Prompt: Transcribe verbatim the span of lines that opens with the line containing "(** A text that" and closes with the last line of the data below.

Data supplied:
Definition main (env : Env) : IO unit :=
  if negb (truthy (sheet_id env)) then exit 1
  else
    let new_data := new_data env in
    if negb (truthy_dict new_data) then exit 0
    else
      existing_data <- load_existing_data ;;
      let final_data := merge_data existing_data new_data in
      saved <- save_data (write env) final_data ;;
      if saved : bool then
        match statistics final_data with
        | Ok _ => ret tt
        | Raise e => raise e
        end
      else exit 1.

(** Successive runs, each one on the file the run before has left; the
    answer is [None] as soon as a run does not end with status 0. *)
Fixpoint runs (envs : list Env) (fs : file_state) : option file_state :=
  match envs with
  | [] => Some fs
  | env :: envs' =>
      let (fs', r) := main env fs in
      if exit_status r =? 0 then runs envs' fs' else None
  end.

(** ** Notions used to state further properties *)

(** [k in d] *)
Definition has_key (d : dict) (k : string) : bool :=
  match get d k with Some _ => true | None => false end.

(** The distinct elements of a list, each at the place where it is seen
    first. *)
Fixpoint first_seen (l : list string) : list string :=
  match l with
  | [] => []
  | p :: l' => p :: filter (fun q => negb (String.eqb p q)) (first_seen l')
  end.

(** A text that [json.load] rejects at its first character: behind the
    white space in front there is nothing, or a character with which no
    JSON value starts. *)
Definition value_start (c : ascii) : bool :=
  byte 0x7B c || byte 0x5B c || byte 0x22 c || byte 0x2D c
  || between 0x30 0x39 c
  || byte 0x6E c || byte 0x74 c || byte 0x66 c || byte 0x4E c || byte 0x49 c.

Definition json_rejected (s : string) : bool :=
  match Json.skip_ws s with
  | EmptyString => true
  | String c _ => negb (value_start c)
  end.

(** The files on which [Json.loads] is [json.load] itself: no file, a
    file that cannot be read, a text rejected at its first character,
    the text of a CountMap. *)
Definition exact_file (fs : file_state) : Prop :=
  match fs with
  | Absent | Unreadable => True
  | Text s => json_rejected s = true \/ exists d, Json.loads s = Some d
  end.

(** Among them, the files that hold no entry. *)
Definition holds_nothing (fs : file_state) : Prop :=
  match fs with
  | Absent | Unreadable => True
  | Text s => json_rejected s = true \/ Json.loads s = Some []
  end.

(** The bytes of a string. *)
Definition bytes : string -> list ascii := list_ascii_of_string.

Answer to the exercise:
(** A text that [json.load] rejects at its first character: behind the
    white space in front there is nothing, or a character with which no
    JSON value starts. *)
Definition value_start (c : ascii) : bool :=
  byte 0x7B c || byte 0x5B c || byte 0x22 c || byte 0x2D c
  || between 0x30 0x39 c
  || byte 0x6E c || byte 0x74 c || byte 0x66 c || byte 0x4E c || byte 0x49 c.

Definition json_rejected (s : string) : bool :=
  match Json.skip_ws s with
  | EmptyString => true
  | String c _ => negb (value_start c)
  end.

(** The files on which [Json.loads] is [json.load] itself: no file, a
    file that cannot be read, a text rejected at its first character,
    the text of a CountMap. *)
Definition exact_file (fs : file_state) : Prop :=
  match fs with
  | Absent | Unreadable => True
  | Text s => json_rejected s = true \/ exists d, Json.loads s = Some d
  end.

(** Among them, the files that hold no entry. *)
Definition holds_nothing (fs : file_state) : Prop :=
  match fs with
  | Absent | Unreadable => True
  | Text s => json_rejected s = true \/ Json.loads s = Some []
  end.

(** The bytes of a string. *)
Definition bytes : string -> list ascii := list_ascii_of_string.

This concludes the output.